Carlos Rozanski. Momentos

carlos-rosanskiCon motivo de la aceptación de mi renuncia, al cargo de Juez de Cámara Federal, por parte del Sr. Presidente de la Naciónargentina, se imponen algunas breves líneas a modo de cierre de una etapa personal y profesional.
A lo largo de 25 años ejercí la magistratura como juez de Cámara por concurso -10 en San Carlos de Bariloche y 15 en La Plata-. Durante ese cuarto de siglo, jamás sentí presión alguna de parte del Estado Provincial o Nacional, debiendo tenerse en cuenta que diversos gobiernos con distintas orientaciones políticas han regido esos años los destinos del país.
Las presiones, amenazas y agresiones, personales, familiares y de colaboradores, han sido siempre desde los mismos sectores violentos que llevaron adelante el proyecto económico que en los años 70 utilizaron el Terrorismo de Estado para imponer dicho designio. Con ese objetivo, necesitaron disciplinar a la sociedad, para lo cual, como quedó probado en la justicia, secuestraron, torturaron, robaron identidades de niños, se apropiaron de empresas millonarias, asesinaron y desaparecieron a decenas de miles de personas en una orgía de sangre que no tiene otro nombre que genocidio.
Luego de 20 años de impunidad, una luz encendida desde el propio Estado comenzó a iluminar el camino de la reparación, y por primera vez en el mundo, tribunales del propio país en el que se cometió el genocidio, comenzaron a juzgar y condenar a los responsables materiales.
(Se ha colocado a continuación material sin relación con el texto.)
Lemma get_guild_summary_resolved (guild_id : str) (g : Guild) (w : World) :
  get_guild env guild_id = Returns (Some g) ->
  get_guild_summary env guild_id w = summarize_guild env guild_id g w.
Proof.
  intros Hg.
  destruct (get_last_summary_timestamp_returns env guild_id w)
    as (last & w1 & Hget & _).
  unfold get_guild_summary, try_except, bind, bot_get_guild. rewrite Hg.
  now rewrite (summarize_guild_spec guild_id g w Hget).
Qed.

Lemma lower_bound_spec (guild_id : str) (w : World) :
  exists w1 : World,
    get_last_summary_timestamp env guild_id w
    = (Returns (lower_bound env guild_id w), w1)
    /\ store w1 = store w /\ set_calls w1 = set_calls w
    /\ clock w1 = start_tick env guild_id w.
Proof.
  destruct (get_last_summary_timestamp_returns env guild_id w)
    as (t & w1 & Hget & Hs & Hc & _).
  exists w1. unfold lower_bound, start_tick. rewrite Hget. simpl. auto.
Qed.

End RunFacts.

Section LoopFacts.
Variable env : Env.
Variable last : instant.

Lemma loop_totals_app (l1 l2 : list Channel) (acc : Totals) :
  loop_totals env last (l1 ++ l2) acc
  = loop_totals env last l2 (loop_totals env last l1 acc).
Proof. apply fold_left_app. Qed.

Lemma loop_log_app (l1 l2 : list Channel) :
  loop_log env last (l1 ++ l2) = loop_log env last l1 ++ loop_log env last l2.
Proof. apply flat_map_app. Qed.

Lemma sum_messages_app (l1 l2 : list ChannelSummary) :
  sum_messages (l1 ++ l2) = (sum_messages l1 + sum_messages l2)%Z.
Proof.
  unfold sum_messages. induction l1 as [|x l1 IH]; simpl; [reflexivity |].
  rewrite IH. lia.
Qed.

(** The totals of the loop list channels that had messages, and count
    them. *)
Lemma loop_totals_counts (chs : list Channel) (acc : Totals) :
  Forall (fun cs => (0 < total_messages (summary cs))%Z) (acc_summaries acc) ->
  acc_active acc = Z.of_nat (length (acc_summaries acc)) ->
  acc_messages acc = sum_messages (acc_summaries acc) ->
  let acc' := loop_totals env last chs acc in
  Forall (fun cs => (0 < total_messages (summary cs))%Z) (acc_summaries acc')
  /\ acc_active acc' = Z.of_nat (length (acc_summaries acc'))
  /\ acc_messages acc' = sum_messages (acc_summaries acc').
Proof.
  revert acc. induction chs as [|c chs IH]; intros acc Hpos Hact Hsum; simpl.
  - auto.
  - apply IH; unfold channel_totals;
      destruct (history env c last) as [[|m ms] | e]; auto; simpl.
    + apply Forall_app. split; [assumption |].
      constructor; [| constructor]. simpl. lia.
    + rewrite length_app, Hact. simpl. lia.
    + rewrite sum_messages_app, Hsum. unfold sum_messages. simpl. lia.
Qed.

Lemma filter_text_middle (pre post : list Channel) (c : Channel) :
  filter ch_is_text (pre ++ c :: post)
  = filter ch_is_text pre
    ++ (if ch_is_text c then [c] else []) ++ filter ch_is_text post.
Proof.
  rewrite filter_app. simpl. now destruct (ch_is_text c).
Qed.

(** A channel whose fetch gives no messages, or raises, leaves the totals
    as they are. *)
Lemma loop_totals_skip (pre post : list Channel) (c : Channel) (acc : Totals) :
  (forall m ms, history env c last <> Returns (m :: ms)) ->
  loop_totals env last (filter ch_is_text (pre ++ c :: post)) acc
  = loop_totals env last (filter ch_is_text (pre ++ post)) acc.
Proof.
  intros Hc. rewrite filter_text_middle, filter_app, !loop_totals_app.
  f_equal. destruct (ch_is_text c); simpl; auto.
  unfold channel_totals.
  destruct (history env c last) as [[|m ms] | e]; auto.
  now destruct (Hc m ms).
Qed.

Lemma loop_log_skip (pre post : list Channel) (c : Channel) :
  (forall e, history env c last <> Raises e) ->
  loop_log env last (filter ch_is_text (pre ++ c :: post))
  = loop_log env last (filter ch_is_text (pre ++ post)).
Proof.
  intros Hc. rewrite filter_text_middle, filter_app, !loop_log_app.
  f_equal. destruct (ch_is_text c); simpl; auto.
  unfold channel_log.
  destruct (history env c last) as [l | e]; auto.
  now destruct (Hc e).
Qed.

End LoopFacts.

Section Resolved.
Variable env : Env.

(** The whole outcome of a run on a resolved guild. *)
Lemma run_resolved (guild_id : str) (g : Guild) (w : World) :
  get_guild env guild_id = Returns (Some g) ->
  let last := lower_bound env guild_id w in
  let chs := filter ch_is_text (g_channels g) in
  exists w' : World,
    get_guild_summary env guild_id w
    = (Returns (SummaryResult
                  (guild_summary_of guild_id g last
                     (run_start env guild_id w)
                     (loop_totals env last chs no_totals))),
       w')
    /\ store w'
       = commit_store env guild_id (run_start env guild_id w) (store w)
    /\ log w'
       = log (snd (get_last_summary_timestamp env guild_id w))
         ++ loop_log env last chs ++ commit_log env
    /\ clock w' = S (start_tick env guild_id w) + length chs
    /\ set_calls w'
       = set_calls w ++ [(guild_id, run_start env guild_id w)].
Proof.
  intros Hg last chs.
  destruct (lower_bound_spec env guild_id w) as (w1 & Hget & Hs & Hc & Hk).
  erewrite get_guild_summary_resolved by exact Hg.
  erewrite summarize_guild_spec by exact Hget.
  unfold run_start. rewrite <- Hk, Hget. simpl.
  eexists. split; [reflexivity |].
  unfold commit_store, commit_log.
  destruct (db_set_fault env) as [e |] eqn:Hf.
  - erewrite update_last_summary_timestamp_fault by exact Hf. simpl.
    rewrite Hs, Hc, <- app_assoc. auto.
  - erewrite update_last_summary_timestamp_ok by exact Hf. simpl.
    rewrite Hs, Hc, app_nil_r. auto.
Qed.

(** The outcome of a run on a guild the platform does not resolve. *)
Lemma run_unresolved (guild_id : str) (w : World) :
  (forall g, get_guild env guild_id <> Returns (Some g)) ->
  exists (cause : str) (w' : World),
    get_guild_summary env guild_id w = (Returns (ErrorResult cause), w')
    /\ cause <> []
    /\ store w' = store w
    /\ set_calls w' = set_calls w
    /\ (get_guild env guild_id = Returns None ->
        cause = py "Guild not found" /\ w' = w)
    /\ (forall e, get_guild env guild_id = Raises e ->
        cause = py "Failed to generate summary: " ++ exn_str e).
Proof.
  intros Hno.
  unfold get_guild_summary, try_except, bind, bot_get_guild, ret,
    logger_error.
  destruct (get_guild env guild_id) as [[g |] | e] eqn:Hg.
  - now destruct (Hno g).
  - do 2 eexists. split; [reflexivity |].
    repeat split; auto; try discriminate.
  - do 2 eexists. split; [reflexivity |]. simpl.
    repeat split; auto; try discriminate. now intros e' [= ->].
Qed.

End Resolved.

(** C7: when the platform does not resolve the guild (the lookup gives
    nothing, or the id is rejected with an exception), the run returns an
    error result with a non-empty cause instead of raising, and neither
    writes the watermark nor changes the store. *)
Theorem unresolved_guild_error (env : Env) (guild_id : str) (w : World) :
  (forall g, get_guild env guild_id <> Returns (Some g)) ->
  exists (cause : str) (w' : World),
    get_guild_summary env guild_id w = (Returns (ErrorResult cause), w')
    /\ cause <> []
    /\ (get_guild env guild_id = Returns None ->
        cause = py "Guild not found")
    /\ (forall e, get_guild env guild_id = Raises e ->
        cause = py "Failed to generate summary: " ++ exn_str e)
    /\ store w' = store w
    /\ watermark w' guild_id = watermark w guild_id
    /\ set_calls w' = set_calls w.
Proof.
  intros Hno.
  destruct (run_unresolved env guild_id w Hno)
    as (cause & w' & Hrun & Hne & Hs & Hc & Hnone & Hraise).
  exists cause, w'. repeat split; auto.
  - intros H. now apply Hnone.
  - unfold watermark. now rewrite Hs.
Qed.

Lemma unresolved_guild_error_witness :
  exists (cause : str) (w' : World),
    get_guild_summary unknown_guild_env sample_id sample_world
    = (Returns (ErrorResult cause), w')
    /\ cause = py "Guild not found"
    /\ watermark w' sample_id = Some 100%Z.
Proof.
  destruct (unresolved_guild_error unknown_guild_env sample_id sample_world)
    as (cause & w' & Hrun & _ & Hcause & _ & _ & Hw & _).
  - intros g. simpl. discriminate.
  - exists cause, w'. split; [exact Hrun |]. split.
    + apply Hcause. reflexivity.
    + rewrite Hw. reflexivity.
Defined.

Section Channels.
Variable env : Env.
En una progresión incontenible, se llegó a trascender a los asesinos y torturadores de mano propia y se avanzó sobre los cómplices civiles.
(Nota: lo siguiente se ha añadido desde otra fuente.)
#[export] Set Default Goal Selector "!".
#[global] Open Scope Z_scope.

(** ** C operators, in a scope of their own *)

Declare Scope cint_scope.
Delimit Scope cint_scope with c.

Infix ".|" := Z.lor (at level 53, left associativity) : cint_scope.
Infix ".&" := Z.land (at level 52, left associativity) : cint_scope.
Infix ".<<" := Z.shiftl (at level 51, left associativity) : cint_scope.
Infix ".>>" := Z.shiftr (at level 51, left associativity) : cint_scope.
Open Scope cint_scope.

(** Conversions to the fixed-width C types.  The unsigned ones reduce modulo
    the width; [s32] is the two's-complement [int]. *)
Definition u8 (x : Z) : Z := x mod 2 ^ 8.
Definition u16 (x : Z) : Z := x mod 2 ^ 16.
Definition u32 (x : Z) : Z := x mod 2 ^ 32.
Definition u64 (x : Z) : Z := x mod 2 ^ 64.
Definition s32 (x : Z) : Z := (x + 2 ^ 31) mod 2 ^ 32 - 2 ^ 31.

(** Range predicates that go with them. *)
Definition is_u16 (x : Z) : Prop := 0 <= x < 2 ^ 16.
Definition is_u32 (x : Z) : Prop := 0 <= x < 2 ^ 32.
Definition is_u64 (x : Z) : Prop := 0 <= x < 2 ^ 64.
Definition is_s32 (x : Z) : Prop := - 2 ^ 31 <= x < 2 ^ 31.

(** A C condition [if (x)]. *)
Definition truthy (x : Z) : bool := negb (x =? 0).

(** The bit macros of the C sources: [BIT(n)], [GENMASK(h, l)],
    [FIELD_PREP(mask, v)] and [FIELD_GET(mask, v)]. *)
Definition BIT (n : Z) : Z := 1 .<< n.
Definition GENMASK (h l : Z) : Z := Z.ones (h - l + 1) .<< l.

Fixpoint ctz_pos (p : positive) : Z :=
  match p with
  | xO q => 1 + ctz_pos q
  | _ => 0
  end.
Definition bf_shf (mask : Z) : Z :=
  match mask with Zpos p => ctz_pos p | _ => 0 end.

Definition FIELD_PREP (mask v : Z) : Z := (v .<< bf_shf mask) .& mask.
Definition FIELD_GET (mask v : Z) : Z := (v .& mask) .>> bf_shf mask.

(** Integer-rounding macros. *)
Definition DIV_ROUND_UP (n d : Z) : Z := (n + d - 1) / d.
Definition ALIGN (x a : Z) : Z := (x + (a - 1)) .& Z.lnot (a - 1).
Definition roundup (x y : Z) : Z := ((x + (y - 1)) / y) * y.

Definition U32_MAX : Z := 2 ^ 32 - 1.

(** ** Errors

    A kernel function of type [int] returns 0 or a negative errno. *)
Definition EPERM : Z := 1.
Definition ENOENT : Z := 2.
Definition EINTR : Z := 4.
Definition ENOMEM : Z := 12.
Definition EBUSY : Z := 16.
Definition ENODEV : Z := 19.
Definition EINVAL : Z := 22.
Definition ENOSPC : Z := 28.
Definition ERANGE : Z := 34.
Definition ENOSYS : Z := 38.
Definition EOPNOTSUPP : Z := 95.
Definition ETIMEDOUT : Z := 110.
Definition EPROBE_DEFER : Z := 517.
Definition ENOTSUPP : Z := 524.

(** ** Automation *)

Create HintDb cint.
Create Rewrite HintDb cint_rw.
Create Rewrite HintDb field.

(** Case analysis on the first [if]/[match] scrutinee of the goal. *)
Ltac case_if :=
  match goal with
  | |- context [if ?b then _ else _] => destruct b eqn:?
  end.

(** The same in a hypothesis. *)
Ltac case_if_in H :=
  match type of H with
  | context [if ?b then _ else _] => destruct b eqn:?
  end.

(** Turn boolean comparisons in the context into propositions. *)
Ltac zb :=
  repeat match goal with
  | H : (_ && _)%bool = true |- _ => apply andb_true_iff in H; destruct H as [? ?]
  | H : (_ || _)%bool = false |- _ => apply orb_false_iff in H; destruct H as [? ?]
  | H : negb _ = true |- _ => apply negb_true_iff in H
  | H : negb _ = false |- _ => apply negb_false_iff in H
  | H : (_ =? _) = true |- _ => apply Z.eqb_eq in H
  | H : (_ =? _) = false |- _ => apply Z.eqb_neq in H
  | H : (_ <? _) = true |- _ => apply Z.ltb_lt in H
  | H : (_ <? _) = false |- _ => apply Z.ltb_ge in H
  | H : (_ <=? _) = true |- _ => apply Z.leb_le in H
  | H : (_ <=? _) = false |- _ => apply Z.leb_gt in H
  | H : (_ >? _) = true |- _ => apply Z.gtb_lt in H
  | H : (_ >? _) = false |- _ => rewrite Z.gtb_ltb in H; apply Z.ltb_ge in H
  | H : (_ >=? _) = true |- _ => apply Z.geb_le in H
  | H : (_ >=? _) = false |- _ => rewrite Z.geb_leb in H; apply Z.leb_gt in H
  end.

(** ** Functions, updated at a point *)

Definition update {A} (i : nat) (x : A) (f : nat -> A) (j : nat) : A := if decide (j = i) then x else f j.

Lemma update_same {A} i (x : A) f : update i x f i = x.
Proof. unfold update. by rewrite decide_True. Qed.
Ese avance, que avizoraba la suerte de diversos sectores responsables desde el inicio del proceso asesino, encendió una alerta mucho más fuerte que el juzgamiento de miembros de fuerzas de seguridad. Los procesos sociales de justicia “real” respecto de crímenes de masas, no se detienen en los ejecutores, sino que llevan naturalmente a investigar y eventualmente a castigar a sus verdaderos jefes, economistas, abogados, sacerdotes, jueces y empresarios, sin los que jamás se podría haber llevado a cabo el proceso genocida.
Claro está que los sectores mencionados no incluyen a aquellos sacerdotes, políticos, empresarios y jueces, que se opusieron horrorizados a la barbarie asesina de ese proceso. Por supuesto también que quienes, integrando cualquier categoría social de las mencionadas, se enfrentaron a los mercaderes de la muerte, corrieron la misma suerte que los miles de obreros, estudiantes, docentes y dirigentes que pagaron con su vida o el exilio enfrentar con dignidad la violencia de los tiranos.
Hoy con dolor, debo hacer público, que por primera vez en más de tres décadas de vigencia institucional, se percibe que el Estado avanza sobre jueces y fiscales de la nación.
Valiéndose de los mismos medios de comunicación que llevan a cabo sus operaciones en papel manchado de sangre, anuncian a través de algunos periodistas, en no menos ensangrentados canales de televisión, la suerte de los magistrados seleccionados.
Luego, sin que la verdad tenga importancia alguna, con burdas mentiras y difamaciones bizarras, se ponen en marcha los mecanismos legales para llegar -con métodos ilegales-, a los fines propuestos.
Todo ello, a fin de evitar que el proceso actual continúe mostrando a la sociedad las complicidades civiles que excedan a los uniformados y expongan legal, ética y materialmente, a quienes gozaron durante décadas no sólo de la impunidad que la tradición les garantizó, sino además, de las inmensas fortunas obtenidas tanto con el proyecto económico que sostuvieron, como con la rapiña de las empresas y bienes de los que se apropiaron bajo tortura y que les permitió disponer de los ríos de papel en los que volcaron y vuelcan hoy sus operaciones de prensa.

Se podrán deshacer de algunos jueces y fiscales, pero jamás podrán manchar 33 años de democracia, de desenmascaramiento de asesinos y cómplices, de repudio al terrorismo de Estado y del irreversible camino hacia la verdad, la justicia y la memoria que la inmensa mayoría del pueblo argentino decidió transitar.